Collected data
_ _ _ _ _

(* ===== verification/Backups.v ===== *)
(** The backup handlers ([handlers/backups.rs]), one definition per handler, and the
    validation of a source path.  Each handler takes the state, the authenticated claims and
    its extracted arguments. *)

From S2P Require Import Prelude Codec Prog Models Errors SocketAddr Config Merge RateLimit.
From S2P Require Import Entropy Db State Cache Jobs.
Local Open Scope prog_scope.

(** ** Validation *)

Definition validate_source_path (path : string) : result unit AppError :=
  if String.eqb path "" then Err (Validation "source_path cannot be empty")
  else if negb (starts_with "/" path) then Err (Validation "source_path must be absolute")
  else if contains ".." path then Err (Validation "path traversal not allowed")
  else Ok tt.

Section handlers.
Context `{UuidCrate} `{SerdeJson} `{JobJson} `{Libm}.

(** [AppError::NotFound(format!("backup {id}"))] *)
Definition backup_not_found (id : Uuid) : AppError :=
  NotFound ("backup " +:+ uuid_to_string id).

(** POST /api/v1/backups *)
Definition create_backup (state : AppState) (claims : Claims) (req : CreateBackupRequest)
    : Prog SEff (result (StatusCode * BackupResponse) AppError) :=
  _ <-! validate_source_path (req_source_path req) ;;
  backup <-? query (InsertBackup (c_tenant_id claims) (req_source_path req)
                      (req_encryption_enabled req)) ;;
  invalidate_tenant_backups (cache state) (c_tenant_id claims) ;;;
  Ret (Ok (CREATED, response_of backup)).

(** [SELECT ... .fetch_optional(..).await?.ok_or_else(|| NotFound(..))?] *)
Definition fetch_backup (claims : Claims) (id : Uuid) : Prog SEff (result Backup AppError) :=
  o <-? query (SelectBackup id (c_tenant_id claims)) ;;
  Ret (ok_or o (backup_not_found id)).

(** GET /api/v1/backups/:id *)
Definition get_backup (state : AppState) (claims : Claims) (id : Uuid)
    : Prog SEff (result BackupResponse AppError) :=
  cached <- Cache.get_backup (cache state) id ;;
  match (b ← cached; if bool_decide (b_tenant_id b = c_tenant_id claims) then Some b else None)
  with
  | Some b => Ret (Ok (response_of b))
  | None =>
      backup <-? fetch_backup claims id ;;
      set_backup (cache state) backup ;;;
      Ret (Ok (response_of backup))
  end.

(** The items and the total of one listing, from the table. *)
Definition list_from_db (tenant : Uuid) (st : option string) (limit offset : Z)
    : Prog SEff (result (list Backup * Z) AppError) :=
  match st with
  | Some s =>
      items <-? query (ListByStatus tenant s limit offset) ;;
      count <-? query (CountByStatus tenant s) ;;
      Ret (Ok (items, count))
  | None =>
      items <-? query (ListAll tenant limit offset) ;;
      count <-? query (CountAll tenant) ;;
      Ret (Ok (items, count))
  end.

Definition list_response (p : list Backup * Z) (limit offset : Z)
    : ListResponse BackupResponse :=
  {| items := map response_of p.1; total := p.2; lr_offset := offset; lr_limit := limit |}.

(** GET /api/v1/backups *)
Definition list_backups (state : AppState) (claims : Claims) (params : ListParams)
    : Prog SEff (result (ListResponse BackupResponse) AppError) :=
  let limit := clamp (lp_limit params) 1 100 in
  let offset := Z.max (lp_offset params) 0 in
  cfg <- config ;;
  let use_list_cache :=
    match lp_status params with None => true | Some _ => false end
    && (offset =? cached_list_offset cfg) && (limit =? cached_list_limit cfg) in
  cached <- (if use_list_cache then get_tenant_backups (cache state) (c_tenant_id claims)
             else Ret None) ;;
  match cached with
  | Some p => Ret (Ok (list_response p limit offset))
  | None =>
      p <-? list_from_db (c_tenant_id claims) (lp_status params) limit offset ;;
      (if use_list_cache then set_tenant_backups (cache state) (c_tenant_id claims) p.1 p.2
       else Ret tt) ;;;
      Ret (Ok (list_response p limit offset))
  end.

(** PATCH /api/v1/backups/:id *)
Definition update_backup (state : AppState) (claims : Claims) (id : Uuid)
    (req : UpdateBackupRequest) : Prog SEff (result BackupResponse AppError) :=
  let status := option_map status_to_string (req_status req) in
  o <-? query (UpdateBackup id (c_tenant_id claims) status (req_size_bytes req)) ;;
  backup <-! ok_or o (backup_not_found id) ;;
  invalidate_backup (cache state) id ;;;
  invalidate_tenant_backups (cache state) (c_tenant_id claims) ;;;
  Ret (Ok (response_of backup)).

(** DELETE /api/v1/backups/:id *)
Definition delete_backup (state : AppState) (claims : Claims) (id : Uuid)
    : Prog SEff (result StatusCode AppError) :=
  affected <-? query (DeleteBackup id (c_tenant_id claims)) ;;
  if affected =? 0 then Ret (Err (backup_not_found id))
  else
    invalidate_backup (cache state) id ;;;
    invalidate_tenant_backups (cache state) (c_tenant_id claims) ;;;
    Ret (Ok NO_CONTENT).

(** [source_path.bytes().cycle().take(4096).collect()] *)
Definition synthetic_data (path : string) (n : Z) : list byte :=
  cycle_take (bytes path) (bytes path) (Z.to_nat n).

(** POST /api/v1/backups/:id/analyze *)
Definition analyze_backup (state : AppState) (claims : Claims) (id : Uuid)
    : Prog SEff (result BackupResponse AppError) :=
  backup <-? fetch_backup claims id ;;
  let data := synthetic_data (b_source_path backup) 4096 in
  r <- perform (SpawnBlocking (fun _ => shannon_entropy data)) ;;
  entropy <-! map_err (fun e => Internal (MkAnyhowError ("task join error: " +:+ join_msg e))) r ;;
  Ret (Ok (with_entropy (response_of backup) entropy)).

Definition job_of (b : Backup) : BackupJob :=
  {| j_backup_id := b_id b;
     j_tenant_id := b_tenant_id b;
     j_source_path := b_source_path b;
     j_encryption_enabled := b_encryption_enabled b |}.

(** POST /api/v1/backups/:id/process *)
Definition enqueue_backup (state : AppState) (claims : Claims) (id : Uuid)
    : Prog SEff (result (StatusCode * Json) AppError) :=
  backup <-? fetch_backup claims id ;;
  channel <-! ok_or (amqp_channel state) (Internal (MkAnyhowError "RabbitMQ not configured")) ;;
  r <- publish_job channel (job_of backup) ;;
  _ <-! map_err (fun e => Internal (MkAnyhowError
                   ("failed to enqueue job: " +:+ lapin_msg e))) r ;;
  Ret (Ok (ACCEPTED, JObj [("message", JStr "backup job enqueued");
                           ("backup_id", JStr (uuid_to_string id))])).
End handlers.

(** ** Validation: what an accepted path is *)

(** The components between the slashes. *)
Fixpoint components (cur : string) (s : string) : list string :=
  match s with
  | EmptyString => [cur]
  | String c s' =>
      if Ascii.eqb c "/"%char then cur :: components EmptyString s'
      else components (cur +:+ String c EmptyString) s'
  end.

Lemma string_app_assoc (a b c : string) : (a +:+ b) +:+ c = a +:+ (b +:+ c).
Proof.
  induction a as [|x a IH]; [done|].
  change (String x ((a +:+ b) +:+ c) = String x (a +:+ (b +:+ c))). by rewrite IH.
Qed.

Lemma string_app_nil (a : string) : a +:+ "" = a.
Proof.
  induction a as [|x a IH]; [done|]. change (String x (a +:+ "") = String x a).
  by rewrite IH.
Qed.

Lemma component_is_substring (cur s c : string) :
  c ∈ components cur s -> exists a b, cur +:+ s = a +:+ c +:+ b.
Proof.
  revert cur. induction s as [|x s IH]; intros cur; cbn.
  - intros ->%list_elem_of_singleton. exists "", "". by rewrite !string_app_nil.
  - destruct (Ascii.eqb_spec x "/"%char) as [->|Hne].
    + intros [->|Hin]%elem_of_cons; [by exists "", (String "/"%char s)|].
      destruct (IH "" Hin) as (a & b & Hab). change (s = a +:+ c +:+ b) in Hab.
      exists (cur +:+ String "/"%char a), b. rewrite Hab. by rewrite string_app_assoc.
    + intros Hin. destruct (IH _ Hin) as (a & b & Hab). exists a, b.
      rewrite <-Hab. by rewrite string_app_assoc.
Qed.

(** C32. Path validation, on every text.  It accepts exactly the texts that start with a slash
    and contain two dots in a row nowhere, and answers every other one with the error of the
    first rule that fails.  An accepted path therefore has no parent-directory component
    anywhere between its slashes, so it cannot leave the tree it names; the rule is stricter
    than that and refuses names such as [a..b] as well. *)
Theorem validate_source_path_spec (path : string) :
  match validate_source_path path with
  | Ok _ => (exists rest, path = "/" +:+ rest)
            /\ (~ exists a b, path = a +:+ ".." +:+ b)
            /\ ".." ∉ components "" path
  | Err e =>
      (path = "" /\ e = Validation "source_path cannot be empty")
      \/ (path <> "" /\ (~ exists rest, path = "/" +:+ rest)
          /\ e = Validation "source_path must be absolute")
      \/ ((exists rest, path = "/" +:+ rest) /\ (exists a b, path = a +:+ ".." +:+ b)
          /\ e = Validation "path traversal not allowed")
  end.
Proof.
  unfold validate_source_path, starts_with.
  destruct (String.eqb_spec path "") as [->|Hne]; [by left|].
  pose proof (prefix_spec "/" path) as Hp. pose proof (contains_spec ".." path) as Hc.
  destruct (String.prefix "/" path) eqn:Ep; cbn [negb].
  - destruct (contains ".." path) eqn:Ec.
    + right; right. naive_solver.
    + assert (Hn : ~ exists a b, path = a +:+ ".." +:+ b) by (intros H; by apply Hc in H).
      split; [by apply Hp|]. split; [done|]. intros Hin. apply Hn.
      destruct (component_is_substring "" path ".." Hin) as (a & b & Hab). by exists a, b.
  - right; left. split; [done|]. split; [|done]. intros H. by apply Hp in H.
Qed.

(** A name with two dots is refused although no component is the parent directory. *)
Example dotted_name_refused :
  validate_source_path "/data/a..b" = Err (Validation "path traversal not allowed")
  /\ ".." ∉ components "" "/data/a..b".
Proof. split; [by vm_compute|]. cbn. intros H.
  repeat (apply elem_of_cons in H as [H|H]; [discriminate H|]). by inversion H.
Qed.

_ _ _ _ _

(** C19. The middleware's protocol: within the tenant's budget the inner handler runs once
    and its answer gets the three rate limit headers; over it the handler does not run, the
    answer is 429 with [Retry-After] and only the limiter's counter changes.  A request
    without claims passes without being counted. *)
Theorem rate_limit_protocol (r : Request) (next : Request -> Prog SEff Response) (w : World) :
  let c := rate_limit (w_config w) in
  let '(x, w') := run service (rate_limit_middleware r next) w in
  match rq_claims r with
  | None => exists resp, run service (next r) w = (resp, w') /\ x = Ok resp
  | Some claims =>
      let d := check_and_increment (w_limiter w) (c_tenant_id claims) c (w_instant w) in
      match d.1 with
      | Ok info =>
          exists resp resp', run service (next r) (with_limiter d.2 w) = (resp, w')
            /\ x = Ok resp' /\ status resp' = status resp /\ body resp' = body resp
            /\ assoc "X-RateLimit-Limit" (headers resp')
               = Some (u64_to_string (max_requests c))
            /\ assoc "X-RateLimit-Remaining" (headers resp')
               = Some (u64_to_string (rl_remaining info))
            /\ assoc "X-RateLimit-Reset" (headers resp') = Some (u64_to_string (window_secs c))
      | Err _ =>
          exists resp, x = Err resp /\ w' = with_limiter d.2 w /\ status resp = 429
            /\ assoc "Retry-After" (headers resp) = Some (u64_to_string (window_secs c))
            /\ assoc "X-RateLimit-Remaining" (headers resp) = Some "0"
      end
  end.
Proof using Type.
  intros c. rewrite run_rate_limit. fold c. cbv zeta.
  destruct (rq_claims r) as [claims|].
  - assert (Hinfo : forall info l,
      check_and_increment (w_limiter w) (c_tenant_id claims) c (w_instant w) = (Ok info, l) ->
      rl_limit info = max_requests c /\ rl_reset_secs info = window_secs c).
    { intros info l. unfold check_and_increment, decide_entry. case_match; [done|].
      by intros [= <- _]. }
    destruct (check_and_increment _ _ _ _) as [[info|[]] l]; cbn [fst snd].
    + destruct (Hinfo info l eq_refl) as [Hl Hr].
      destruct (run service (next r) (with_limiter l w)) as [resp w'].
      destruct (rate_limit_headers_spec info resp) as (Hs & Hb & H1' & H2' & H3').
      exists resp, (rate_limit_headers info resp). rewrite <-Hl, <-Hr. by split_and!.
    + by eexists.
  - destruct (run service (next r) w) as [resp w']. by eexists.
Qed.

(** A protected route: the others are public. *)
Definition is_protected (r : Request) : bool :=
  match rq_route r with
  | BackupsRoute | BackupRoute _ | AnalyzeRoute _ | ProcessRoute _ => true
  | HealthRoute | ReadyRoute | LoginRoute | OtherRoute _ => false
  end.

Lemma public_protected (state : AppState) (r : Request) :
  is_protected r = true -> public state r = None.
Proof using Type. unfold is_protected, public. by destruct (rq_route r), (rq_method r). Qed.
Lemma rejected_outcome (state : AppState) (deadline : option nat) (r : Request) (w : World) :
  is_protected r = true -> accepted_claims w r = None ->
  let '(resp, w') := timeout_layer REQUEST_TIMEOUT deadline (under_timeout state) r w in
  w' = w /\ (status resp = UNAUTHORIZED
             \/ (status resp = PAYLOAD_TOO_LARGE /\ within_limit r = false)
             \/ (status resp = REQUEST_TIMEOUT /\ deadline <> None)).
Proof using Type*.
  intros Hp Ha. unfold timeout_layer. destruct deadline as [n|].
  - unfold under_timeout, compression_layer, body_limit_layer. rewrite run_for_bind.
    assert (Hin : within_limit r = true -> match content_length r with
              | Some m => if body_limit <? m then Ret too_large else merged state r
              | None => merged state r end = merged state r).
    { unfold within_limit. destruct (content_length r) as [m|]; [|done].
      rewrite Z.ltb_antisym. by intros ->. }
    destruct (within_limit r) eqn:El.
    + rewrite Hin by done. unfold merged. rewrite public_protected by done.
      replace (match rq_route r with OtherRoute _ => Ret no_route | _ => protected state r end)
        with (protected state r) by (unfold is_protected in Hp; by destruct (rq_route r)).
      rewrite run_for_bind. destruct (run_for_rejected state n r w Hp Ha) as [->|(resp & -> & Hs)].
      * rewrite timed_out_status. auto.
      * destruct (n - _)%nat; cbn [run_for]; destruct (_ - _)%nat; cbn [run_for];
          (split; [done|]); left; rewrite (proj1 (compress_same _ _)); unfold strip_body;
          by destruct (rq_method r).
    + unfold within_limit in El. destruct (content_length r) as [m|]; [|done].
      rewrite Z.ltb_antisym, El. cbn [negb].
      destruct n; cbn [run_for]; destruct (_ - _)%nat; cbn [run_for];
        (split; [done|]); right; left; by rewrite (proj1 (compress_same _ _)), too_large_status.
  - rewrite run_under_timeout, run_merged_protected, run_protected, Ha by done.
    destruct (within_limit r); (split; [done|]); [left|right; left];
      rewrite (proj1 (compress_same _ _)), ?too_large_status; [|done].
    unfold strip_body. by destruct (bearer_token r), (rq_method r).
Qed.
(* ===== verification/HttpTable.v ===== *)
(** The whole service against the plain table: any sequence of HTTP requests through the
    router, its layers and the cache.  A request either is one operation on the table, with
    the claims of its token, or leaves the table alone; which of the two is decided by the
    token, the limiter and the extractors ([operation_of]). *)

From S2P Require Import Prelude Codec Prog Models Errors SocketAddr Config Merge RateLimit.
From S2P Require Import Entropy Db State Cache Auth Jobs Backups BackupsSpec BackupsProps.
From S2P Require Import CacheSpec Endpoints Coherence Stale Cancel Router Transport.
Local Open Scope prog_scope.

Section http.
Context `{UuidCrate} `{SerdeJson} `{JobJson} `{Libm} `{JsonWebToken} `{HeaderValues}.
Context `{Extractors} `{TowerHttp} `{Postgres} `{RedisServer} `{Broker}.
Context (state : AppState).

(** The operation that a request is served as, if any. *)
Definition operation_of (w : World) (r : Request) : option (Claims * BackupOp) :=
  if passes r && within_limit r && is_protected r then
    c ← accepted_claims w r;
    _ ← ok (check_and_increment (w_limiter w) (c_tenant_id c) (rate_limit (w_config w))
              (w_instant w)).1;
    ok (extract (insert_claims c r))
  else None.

_ _ _ _ _

◆ EXERCISE DIRECTIONS:
Reproduce verbatim the lines above, from the line with "than that and" through the line with "unfold validate_source_path, starts_with.".

◆ WRITTEN SOLUTION:
    than that and refuses names such as [a..b] as well. *)
Theorem validate_source_path_spec (path : string) :
  match validate_source_path path with
  | Ok _ => (exists rest, path = "/" +:+ rest)
            /\ (~ exists a b, path = a +:+ ".." +:+ b)
            /\ ".." ∉ components "" path
  | Err e =>
      (path = "" /\ e = Validation "source_path cannot be empty")
      \/ (path <> "" /\ (~ exists rest, path = "/" +:+ rest)
          /\ e = Validation "source_path must be absolute")
      \/ ((exists rest, path = "/" +:+ rest) /\ (exists a b, path = a +:+ ".." +:+ b)
          /\ e = Validation "path traversal not allowed")
  end.
Proof.
  unfold validate_source_path, starts_with.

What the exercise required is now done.